The future of the digital world might be ruled by blockchain and cryptocurrency. Do you think it would be challenging for all age groups to gain knowledge about the same? How can we educate them?

Blockchain and cryptocurrency are not the future. They are the present. The future has the potential to be anything. As human beings, one of our best skills is our ability to gain knowledge and adapt. This is not constrained by age and to suggest so is ageist. Gaining knowledge is more determined by the level of interest, so I guess those that are interested and curious learn more than those that are not. I see no need to force people to learn about things that don’t interest them. Simply explaining the benefit of knowledge is sufficient, and then it is their choice. 

What do you think could be the future of NFT? How useful can they be for everyone?

Personally, I don’t see NFTs as being useful. They provide certificates of ownership. In many cases, they are defining ownership for things that cannot really be owned or that can be easily replicated and copied without the ability to determine any difference between an original or a duplicate. How is this useful? I think they need to evolve and find a way to be useful beyond their current limitations.
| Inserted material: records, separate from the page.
Lemma Write_loop_app f : forall p a b p1,
  block_ok p -> Write_loop f p a = Some p1 ->
  Write_loop (f + S (length b)) p (a ++ b) = Write_loop (S (length b)) p1 b.
Proof.
  induction f as [|f IH]; intros p a b p1 [Hlen Hbs] Ha; [discriminate|].
  rewrite Write_loop_S in Ha.
  change (S f + S (length b))%nat with (S (f + S (length b))).
  rewrite (Write_loop_S (f + S (length b))).
  destruct (copy (block p) (Z.to_nat (p_blockSize p)) a) as [blk n] eqn:Hc.
  assert (Hn : n = Nat.min (64 - Z.to_nat (p_blockSize p)) (length a)).
  { pose proof (copy_count (block p) a (Z.to_nat (p_blockSize p))) as C.
    rewrite Hc in C. simpl in C. rewrite Hlen in C. exact C. }
  assert (Hblk : length blk = 64%nat).
  { pose proof (copy_length (block p) a (Z.to_nat (p_blockSize p))) as C.
    rewrite Hc in C. simpl in C. lia. }
  cbv zeta in Ha.
  destruct (drop n a) as [|x a'] eqn:Hd.
  - (* [a] fits into the current block *)
    injection Ha as <-.
    assert (Hla : (length a <= n)%nat).
    { apply (f_equal length) in Hd. rewrite length_drop in Hd. simpl in Hd. lia. }
    assert (Hna : n = length a) by lia.
    rewrite (Write_loop_S (length b)).
    cbn [block p_blockSize blocksRemaining chunkChainingValue chunkStart chainingValueStack].
    assert (Hbs1 : u32 (p_blockSize p + u32 (Z.of_nat n)) = p_blockSize p + Z.of_nat (length a)).
    { rewrite Hna. rewrite (u32_small (Z.of_nat (length a))) by (unfold is_u32; lia).
      apply u32_small. unfold is_u32. lia. }
    rewrite Hbs1.
    pose proof (copy_copy (block p) a b (Z.to_nat (p_blockSize p)) ltac:(lia)) as Hcc.
    rewrite Hc in Hcc. cbn [fst] in Hcc.
    replace (Z.to_nat (p_blockSize p + Z.of_nat (length a)))
      with (Z.to_nat (p_blockSize p) + length a)%nat by lia.
    rewrite Hcc.
    destruct (copy (block p) (Z.to_nat (p_blockSize p)) (a ++ b)) as [blk' n'] eqn:Hc'.
    cbn [fst snd].
    assert (Hn' : n' = Nat.min (64 - Z.to_nat (p_blockSize p)) (length a + length b)).
    { pose proof (copy_count (block p) (a ++ b) (Z.to_nat (p_blockSize p))) as C.
      rewrite Hc' in C. simpl in C. rewrite Hlen, length_app in C. exact C. }
    assert (Hblk' : length blk' = 64%nat).
    { pose proof (copy_length (block p) (a ++ b) (Z.to_nat (p_blockSize p))) as C.
      rewrite Hc' in C. simpl in C. lia. }
    cbv zeta.
    replace (drop n' (a ++ b)) with (drop (n' - length a) b)
      by (rewrite drop_app_ge by lia; reflexivity).
    replace (u32 (p_blockSize p + Z.of_nat (length a) + u32 (Z.of_nat (n' - length a))))
      with (u32 (p_blockSize p + u32 (Z.of_nat n'))).
    2:{ rewrite !(u32_small (Z.of_nat _)) by (unfold is_u32; lia). f_equal. lia. }
    destruct (drop (n' - length a) b) as [|y b'] eqn:Hd'; [reflexivity|].
    assert (Hdl : length (y :: b') = (length b - (n' - length a))%nat).
    { rewrite <- Hd'. apply length_drop. }
    cbn [length] in Hdl.
    assert (Hfuel : forall q, block q = blk' -> p_blockSize q = 0 ->
              Write_loop (f + S (length b)) q (y :: b') = Write_loop (length b) q (y :: b')).
    { intros q Hq1 Hq2. apply Write_loop_fuel.
      - split; [rewrite Hq1; exact Hblk' | lia].
      - rewrite Hq2. cbn [length]. change (0 =? 64) with false. cbv iota. lia.
      - lia.
      - rewrite Hq2. cbn [length]. change (0 =? 64) with false. cbv iota.
        lia.
      - lia. }
    destruct (getBlock _) as [m|]; [|reflexivity].
    destruct (blocksRemaining p =? 1).
    + destruct (AppendNode _ _) as [s|]; [|reflexivity]. apply Hfuel; reflexivity.
    + apply Hfuel; reflexivity.
  - (* the current block is completed by [a] *)
    assert (Hla : (n < length a)%nat).
    { apply (f_equal length) in Hd. rewrite length_drop in Hd. simpl in Hd. lia. }
    rewrite copy_app_l by lia. rewrite Hc. cbv zeta.
    rewrite drop_app_le by lia. rewrite Hd. cbn [app].
    destruct (getBlock _) as [m|]; [|discriminate].
    destruct (blocksRemaining p =? 1).
    + destruct (AppendNode _ _) as [s|]; [|discriminate].
      apply (IH _ (x :: a') b p1); [|exact Ha].
      split; [exact Hblk | cbn [p_blockSize]; lia].
    + apply (IH _ (x :: a') b p1); [|exact Ha].
      split; [exact Hblk | cbn [p_blockSize]; lia].
Qed.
Do you think NFTs, which are open to virtual reality, could adversely impact our health due to increased screen time?

Given that in Q3 of 2021 in Singapore, the average time spent looking at a screen is 13.24 hours, broken down as follows; 7.29 hours on the internet, 2.53 hours watching TV (broadcast and/or streaming), 2.31 hours on social media and 1.11 hours on a game console. I don’t think NFTs in virtual reality are going to increase this significantly. 
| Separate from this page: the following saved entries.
(* ===== verification/CryptoSpec.v ===== *)
(** * Correctness of crypto.c: HKDF against RFC 5869, the nonce counter *)
From S2P Require Import Prelude Crypto.

Section hkdf_spec.
Context (md : digest).
(** HMAC succeeds and yields [md_get_size] bytes, for a digest of positive size. *)
Definition digest_ok : Prop :=
  0 < md_get_size md /\ md_setup md = 0 /\
  forall k m, exists h, md_hmac md k m = Some h /\ len h = md_get_size md.

Lemma hkdf_loop_spec : digest_ok -> forall todo i N prk info T pre okm okm_len,
  N = i + Z.of_nat todo - 1 -> 1 <= i ->
  (N - 1) * md_get_size md < okm_len <= N * md_get_size md -> okm_len <= len okm ->
  len pre = (i - 1) * md_get_size md -> starts_with pre okm ->
  exists okm', hkdf_loop md todo i N prk info T (len pre) okm okm_len = Ret (0, okm') /\
    starts_with (ztake okm_len (pre ++ hkdf_blocks md todo i prk info T)) okm' /\
    len okm' = len okm.
Proof.
  intros (Hpos & _ & Hmac).
  induction todo as [|todo IH]; intros i N prk info T pre okm okm_len HN Hi Hlo Hok Hpre Hs.
  - exists okm. cbn [hkdf_loop hkdf_blocks]. split; [done|]. split; [|done].
    rewrite app_nil_r. apply starts_with_split in Hs as [k ->].
    apply starts_with_split. exists (zdrop okm_len pre ++ k).
    by rewrite app_assoc, ztake_zdrop.
  - cbn [hkdf_loop hkdf_blocks].
    destruct (Hmac prk (T ++ info ++ [u8 i])) as (h & Hh & Hlh). rewrite Hh. cbn [default from_option].
    unfold id. destruct (Z.eqb_spec i N) as [->|Hne]; cbn [negb].
    + assert (todo = O) as -> by lia. cbn [hkdf_loop hkdf_blocks]. rewrite app_nil_r.
      unfold memcpy. rewrite rd_range_front by lia. run_simpl.
      destruct (wr_range_extend pre (ztake (okm_len - len pre) h) okm (len pre) Hs)
        as (okm' & -> & Hs' & Hl'); [done|rewrite len_ztake; lia|].
      exists okm'. run_simpl. split; [done|]. split; [|done].
      by rewrite ztake_app_r by lia.
    + unfold memcpy. rewrite rd_range_front, ztake_all by lia. run_simpl.
      assert (Hmul : i * md_get_size md <= (N - 1) * md_get_size md) by (apply Z.mul_le_mono_nonneg_r; lia).
      destruct (wr_range_extend pre h okm (len pre) Hs) as (okm1 & -> & Hs1 & Hl1); [done|lia|].
      run_simpl.
      destruct (IH (i + 1) N prk info h (pre ++ h) okm1 okm_len) as (okm' & Hr & Hs' & Hl');
        [lia|lia|done|lia|rewrite len_app; lia|done|].
      rewrite len_app, Hlh in Hr. exists okm'. rewrite Hr. split; [done|].
      rewrite app_assoc. split; [done|lia].
Qed.

Lemma len_hkdf_blocks n i prk info T : digest_ok ->
  len (hkdf_blocks md n i prk info T) = Z.of_nat n * md_get_size md.
Proof.
  intros (Hpos & _ & Hmac). revert i T. induction n as [|n IH]; intros i T; [done|].
  cbn [hkdf_blocks]. destruct (Hmac prk (T ++ info ++ [u8 i])) as (h & -> & Hlh).
  cbn [default from_option]. unfold id. rewrite len_app, IH. lia.
Qed.

(** The number of blocks for [okm_len] bytes of output. *)
Definition hkdf_N (okm_len : Z) : Z :=
  let N := okm_len / md_get_size md in
  if negb (okm_len mod md_get_size md =? 0) then N + 1 else N.

(** RFC 5869: extract with the salt, expand with the info. *)
Definition hkdf_spec (salt : option bytes) (ikm info : bytes) (okm_len : Z) : bytes :=
  let salt := match salt with Some s => s | None => zrep (md_get_size md) 0 end in
  ztake okm_len
    (hkdf_blocks md (Z.to_nat (hkdf_N okm_len)) 1 (default [] (md_hmac md salt ikm)) info []).

Lemma hkdf_N_bounds okm_len : digest_ok -> 0 < okm_len ->
  (hkdf_N okm_len - 1) * md_get_size md < okm_len <= hkdf_N okm_len * md_get_size md.
Proof.
  intros [Hpos _] Hok. unfold hkdf_N.
  pose proof (Z.div_mod okm_len (md_get_size md)).
  pose proof (Z.mod_pos_bound okm_len (md_get_size md)).
  destruct (Z.eqb_spec (okm_len mod md_get_size md) 0); cbn [negb]; nia.
Qed.

(** Where the [int] of the code holds it. *)
Lemma hkdf_N_int okm_len : 0 < md_get_size md -> 0 < okm_len <= 2147483647 * md_get_size md ->
  (let N := s32 (okm_len / md_get_size md) in if negb (okm_len mod md_get_size md =? 0) then s32 (N + 1) else N) = hkdf_N okm_len.
Proof.
  intros Hpos Hl. unfold hkdf_N. pose proof (Z.div_mod okm_len (md_get_size md)). pose proof (Z.mod_pos_bound okm_len (md_get_size md)).
  assert (0 <= okm_len / md_get_size md <= 2147483647) by nia. cbv zeta. rewrite (s32_small (okm_len / md_get_size md)) by lia.
  destruct (Z.eqb_spec (okm_len mod md_get_size md) 0); cbn [negb]; [done|]. apply s32_small. nia.
Qed.

Lemma crypto_hkdf_ok salt ikm info okm okm_len : digest_ok ->
  0 < okm_len <= 255 * md_get_size md -> okm_len <= len okm ->
  exists okm', crypto_hkdf md salt ikm (Some info) okm okm_len = Ret (0, okm') /\
    ztake okm_len okm' = hkdf_spec salt ikm info okm_len /\ len okm' = len okm /\
    len (hkdf_spec salt ikm info okm_len) = okm_len.
Proof.
  intros Hd Hlen Hroom. pose proof Hd as (Hpos & Hset & Hmac).
  unfold crypto_hkdf, crypto_hkdf_extract, hkdf_spec.
  set (slt := match salt with Some s => s | None => _ end).
  destruct (Hmac slt ikm) as (prk & Hprk & Hlp). rewrite Hprk. cbn [negb].
  change (negb (0 =? 0)) with false. cbv iota. cbn [default from_option]. unfold id.
  unfold crypto_hkdf_expand. rewrite ztake_all by lia. rewrite (proj2 (Z.ltb_ge (len prk) _)) by lia.
  cbn [default from_option]. unfold id. rewrite hkdf_N_int by lia. rewrite Hset. cbn [Z.eqb negb].
  pose proof (hkdf_N_bounds okm_len Hd) as HN.
  assert (HN255 : hkdf_N okm_len <= 255) by nia.
  assert (HNpos : 0 < hkdf_N okm_len) by nia.
  rewrite (proj2 (Z.ltb_ge 255 _)) by lia.
  destruct (hkdf_loop_spec Hd (Z.to_nat (hkdf_N okm_len)) 1 (hkdf_N okm_len) prk info [] [] okm okm_len)
    as (okm' & Hr & Hs & Hl); [lia|lia|lia|lia|done|apply starts_with_nil|].
  change (len (@nil Z)) with 0 in Hr. rewrite Hr. run_simpl.
  exists okm'. split; [done|]. cbn [app] in Hs. pose proof (starts_with_len _ _ Hs) as Hle.
  assert (Hlb : len (ztake okm_len (hkdf_blocks md (Z.to_nat (hkdf_N okm_len)) 1 prk info [])) = okm_len).
  { apply len_ztake. rewrite len_hkdf_blocks by done. lia. }
  rewrite <- Hlb at 1. split_and!; [exact Hs|done|done].
Qed.
End hkdf_spec.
What are your “5 Things I Wish Someone Told Me Before I Started” and why?

  • Don’t try to conform if it doesn’t fit comfortably – We waste too much time trying to live up to others’ expectations, and it benefits nobody.
  • Smile more – It makes people around you feel better.
  • Let people do things their own way – There is no right or wrong, and forcing people to do things the way you think is best limits their potential to find a better way.
  • Learn something new every day – It feels good.
  • Don’t worry – things always work out, and worrying is a waste of energy, although it’s still hard to achieve this.

What would you tell yourself ten to twenty years ago that you wish you knew then?

There is nothing I would have told myself ten to 20 years ago; life is a journey of discovery. Most of the fun and benefits are to be gained by learning things first and sometimes the hard way. Being able to tell me 20 years ago something that I know now would be like somebody telling me the ending of a movie before I’ve seen it. 

Lastly, what do you think this world needs the most? 

More people with genius-level creativity to solve problems.